21. Troyano, Alina.  I, Carmelita Tropicana: Performing Between Cultures.
22. Walker, Alice. In Search of Our Mothers' Gardens.

 
September 12, 2003

Questions and General Topics for Thought

One of the central issues in Asian American Studies today is how to renew paradigms for understanding “Asian American” as a political category, as a cultural identity, and as a historical entity.  The founding paradigms for AAS rest heavily on at least three principles: (1) to claim America as home for a largely American-born population of Asian Americans and to fight against the “perpetual foreigner” assumption, (2) to assert common political goals for all “Asian Americans” against a fairly static conception of an oppressive dominant culture, and (3) to recover the untold history of Asian Americans in the United States.  Demographic shifts and changes in immigration policies since the 1960s, however, have contributed to a marked change in the makeup of Asian American populations.  This change has forced AAS to reconsider the assumptions of a politics and discourse centered on American-born Asians, the uniformity of political goals for the constituent populations, and the varied histories of Asian American populations.  How have Asian Americanists employed alternative paradigms of political theory, cultural politics, and historiography to take into account changes in Asian American populations?  What are some of the issues that come up when engaging theories that have developed in different contexts?

Psychoanalysis is undergoing a renaissance in AAS and race theory.  In particular, theorists have taken up Freud’s discussion of melancholia as a model for understanding the psychic dimensions of assimilation and loss for raced (and white) people.  These theorists focus on Freud’s writings as narratives of socialization that are contingent upon the particular moment of early twentieth century European intellectual work.  How do they then account for an interest in thinking through these narratives to understand contemporary American racialist thought?  What does this new use of melancholia offer race theory that other engagements with psychoanalysis did not?

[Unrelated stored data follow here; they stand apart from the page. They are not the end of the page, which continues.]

Lemma resolve_plain (params : obj) :
  plain (fst <$> params) = true -> keys_unique params -> resolveQueryParams params = params.
Proof.
  unfold resolveQueryParams. intros Hp Hu.
  assert (forall acc, NoDup (fst <$> (acc ++ params)) ->
    foldl (fun acc kv => if existsb (String.eqb (fst kv)) KNOWN_QUERY_PARAMS then acc
                         else set_prop acc (fst kv) (snd kv)) acc params = acc ++ params) as H; [|by apply H].
  clear Hu. induction params as [|[k v] params IH]; intros acc Hu; cbn [foldl]; [by rewrite app_nil_r|].
  unfold plain in Hp. rewrite fmap_cons in Hp. apply andb_prop in Hp as [Hk Hp].
  cbn [fst snd] in Hk |- *.
  destruct (existsb (String.eqb k) KNOWN_QUERY_PARAMS) eqn:E.
  { simpl in Hk, E. rewrite E, orb_true_r in Hk. discriminate. }
  rewrite set_prop_fresh; [rewrite IH; [by rewrite <- app_assoc|done|by rewrite <- app_assoc]|].
  rewrite fmap_app, fmap_cons in Hu. apply NoDup_app in Hu as (_ & Hd & _).
  intros Hin. apply (Hd k Hin). by left.
Qed.

Lemma queryBuilder_plain (params : obj) columns :
  plain (fst <$> params) = true -> keys_unique params -> truthy columns = true ->
  queryBuilder params columns false = Ok [KSelect columns; KWhere (Object params)].
Proof.
  intros Hp Hu Hc. pose proof (fun k => plain_absent params k Hp) as Ha.
  unfold queryBuilder, select_clauses, where_clauses, pair_clause.
  rewrite Hc, (resolve_plain _ Hp Hu).
  rewrite !Ha by (apply (bool_decide_unpack _); vm_compute; exact I).
  reflexivity.
Qed.

(** The key columns of a table hold strings or numbers and are not named like
    a query option. *)
Definition simple_key (t : table) : bool :=
  plain (pk_columns t) && bool_decide (NoDup (pk_columns t))
  && forallb (fun cc => negb (existsb (String.eqb (fst cc)) (pk_columns t))
                        || negb (String.eqb (ctype (snd cc)) "boolean")) (schema t).

Definition key_params (t : table) (ro : obj) : obj := (fun c => (c, prop ro c)) <$> pk_columns t.

Lemma key_params_values (t : table) ro :
  wf_table t = true -> simple_key t = true -> keys_unique ro -> insertable t (row_of ro) = true ->
  key_values t (prop ro <$> pk_columns t).
Proof.
  intros [_ Hpk]%andb_prop [_ Hsk]%andb_prop Hu [Hc Ht]%andb_prop.
  apply Forall2_fmap_r, Forall_Forall2_diag, Forall_forall. intros c Hin.
  rewrite forallb_forall in Hpk. apply list_elem_of_In in Hin as Hin'.
  apply Hpk, existsb_exists in Hin' as (c' & Hc' & <-%String.eqb_eq).
  apply list_elem_of_In, list_elem_of_fmap in Hc' as ([c0 col] & -> & Hcol). simpl in *.
  exists col. split; [done|]. unfold comparable.
  pose proof (row_typed_cell t _ _ _ Ht Hcol) as Hty. rewrite cell_row_of in Hty by done.
  pose proof (row_complete_key t _ _ Hc Hin) as Hnn. rewrite cell_row_of in Hnn by done.
  rewrite Hty. destruct (to_sql (prop ro c0)) as [| | |b] eqn:E; try done.
  rewrite forallb_forall in Hsk. specialize (Hsk _ (proj1 (list_elem_of_In _ _) Hcol)).
  simpl in *. rewrite Hty, orb_false_r in Hsk. apply negb_true_iff, not_true_iff_false in Hsk.
  exfalso. apply Hsk, existsb_exists. exists c0. split; [by apply list_elem_of_In|apply String.eqb_refl].
Qed.

Lemma key_params_key (t : table) ro :
  keys_unique ro -> to_sql <$> (prop ro <$> pk_columns t) = key_of t (row_of ro).
Proof.
  intros Hu. unfold key_of. rewrite <- list_fmap_compose. apply list_fmap_ext.
  intros i c _. simpl. by rewrite cell_row_of.
Qed.

Lemma zip_key_params (t : table) ro : zip (pk_columns t) (prop ro <$> pk_columns t) = key_params t ro.
Proof.
  unfold key_params. induction (pk_columns t) as [|c cs IH]; [done|].
  rewrite !fmap_cons. cbn [zip zip_with]. by rewrite IH.
Qed.

Section RoundTrip.
Context {St : Type} `{SqlLaws St}.


End RoundTrip.

(** ** A counter in a column *)
Definition counter (rs : rows) (k : list sql) (c : string) : option Z :=
  match rs !! k with
  | Some r => match cell r c with SInt z => Some z | _ => None end
  | None => None
  end.

Definition bump (k : list sql) (c : string) (n : Z) (rs : rows) : rows := alter (add_cells [(c, n)]) k rs.

Lemma counter_bump (rs : rows) k c n z : counter rs k c = Some z -> counter (bump k c n rs) k c = Some (z + n).
Proof.
  unfold counter, bump. rewrite lookup_alter_eq. destruct (rs !! k) as [r|]; [|done]. simpl.
  destruct (cell r c) as [|z'| |] eqn:Ec; try done. intros [= ->].
  unfold add_cells. simpl. by rewrite cell_insert_eq, ?Ec.
Qed.

(** Adding and subtracting the same amount restores the table. *)
Lemma bump_back (rs : rows) k c n z : counter rs k c = Some z -> bump k c (- n) (bump k c n rs) = rs.
Proof.
  unfold counter, bump. destruct (rs !! k) as [r|] eqn:Er; [|done].
  destruct (cell r c) as [|z'| |] eqn:Ec; try done. intros [= ->]. apply map_eq. intros k'.
  destruct (decide (k' = k)) as [->|Hne]; [|by rewrite !lookup_alter_ne].
  rewrite !lookup_alter_eq, Er. simpl. f_equal. unfold add_cells. simpl.
  rewrite cell_insert_eq, insert_insert_eq, Ec. simpl.
  apply insert_id. unfold cell in Ec. destruct (r !! c); simpl in Ec; [|done]. subst. do 2 f_equal. lia.
Qed.

(** ** Several rows at once *)
Definition insert_row (t : table) (rs : rows) (ro : obj) : rows :=
  <[key_of t (row_of ro) := row_of ro ∪ default (defaults t) (rs !! key_of t (row_of ro))]> rs.

Section Batches.
Context {St : Type} `{SqlLaws St}.

Lemma upsert_fold (t : table) (ros : list obj) (s : St) :
  Forall (fun ro => insertable t (row_of ro) = true) ros ->
  exists s', foldM (fun s row => eng_insert_merge t (row_of row) s) s ros = Ok s' /\
    table_set s s' t (foldl (insert_row t) (rows_of s t) ros).
Proof.
  intros Hins. revert s. induction Hins as [|ro ros Hro _ IH]; intros s; simpl.
  { exists s. by split. }
  destruct (insert_merge_law t (row_of ro) s Hro) as (s1 & -> & Hs1 & Hr1). simpl.
  destruct (IH s1) as (s2 & -> & Hs2 & Hr2). exists s2. split; [done|]. split.
  - rewrite Hs2, Hs1. done.
  - intros tn Htn. by rewrite (Hr2 tn Htn), (Hr1 tn Htn).
Qed.

Lemma upsert_items (t : table) (items ros : list obj) (s : St) :
  mapRowsBySchema items (schema t) = Ok ros ->
  Forall (fun ro => insertable t (row_of ro) = true) ros ->
  exists s', upsert t (Arr (Object <$> items)) s = Ok s' /\
    table_set s s' t (foldl (insert_row t) (rows_of s t) ros).
Proof.
  intros Hm Hins. unfold upsert. cbn [as_array].
  replace (as_obj <$> (Object <$> items)) with items
    by (rewrite <- list_fmap_compose; symmetry; apply list_fmap_id).
  rewrite Hm. by apply upsert_fold.
Qed.

(** [upsert] of one object. *)
Lemma upsert_one (t : table) (item ro : obj) (s : St) :
  mapRowBySchema item (schema t) = Ok ro -> insertable t (row_of ro) = true ->
  exists s', upsert t (Object item) s = Ok s' /\ table_set s s' t (insert_row t (rows_of s t) ro).
Proof.
  intros Hm Hins. destruct (upsert_items t [item] [ro] s) as (s' & E & Hset).
  - unfold mapRowsBySchema. simpl. by rewrite Hm.
  - by constructor.
  - exists s'. split; [exact E|exact Hset].
Qed.

(** What a successful [upsert] of one object did. *)
Lemma upsert_one_inv (t : table) (item : obj) (s s' : St) :
  wf_table t = true -> forallb (fun cc => cast_type (ctype (snd cc))) (schema t) = true ->
  upsert t (Object item) s = Ok s' ->
  exists ro, mapRowBySchema item (schema t) = Ok ro /\ insertable t (row_of ro) = true /\
    rows_of s' t = insert_row t (rows_of s t) ro.
Proof.
  intros Hwf Hct E. unfold upsert in E. cbn in E. apply bind_Ok_inv in E as (ros & Hros & E).
  unfold mapRowsBySchema in Hros. cbn in Hros. apply bind_Ok_inv in Hros as (ro & Hro & [= <-]).
  cbn in E. apply bind_Ok_inv in E as (s1 & E & [= <-]).
  pose proof (mapRow_typed t _ _ Hwf Hct Hro) as Hty.
  destruct (row_complete t (row_of ro)) eqn:Hc.
  - assert (insertable t (row_of ro) = true) as Hi by (unfold insertable; by rewrite Hc, Hty).
    exists ro. split_and!; [done|done|]. destruct (insert_merge_law t (row_of ro) s Hi) as (s2 & E2 & Hset & _).
    rewrite E in E2. by simplify_eq.
  - destruct (insert_incomplete_law t (row_of ro) s Hc) as [e E2]. congruence.
Qed.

Thinking outside the frame of the United States is increasingly important for AAS, not just because the balance of American-born to foreign-born Asian Americans has shifted dramatically to the latter, but also because the last few decades (both in and out of the academy) have changed how people around the world relate to nation-states and “homes.”  How do the categories of race and ethnicity hold up for the study of Asian Americans, Asians in America, diasporic Asians, and Asia-US relations?  Is it still useful to employ “Asia” as a category when discussing the specific histories of ethnic groups in relation to the US or other parts of the world?  (For example, does the study of US-Phillipines involvement, neo-imperialism, and cultural hybridity gain anything from engaging with the category of Asian American when it is markedly different from US-Vietnam involvement or US-China relations?)

Exploring the relationship between cultural production and material realities is an important aspect of cultural studies’ work to understand hegemony.  How has AAS opened up questions of this relationship in regards to a dominant, national imaginary as well as to counter-imaginaries around Asian-identified peoples?  In particular, how has the work of poets and novelists influenced these discussions?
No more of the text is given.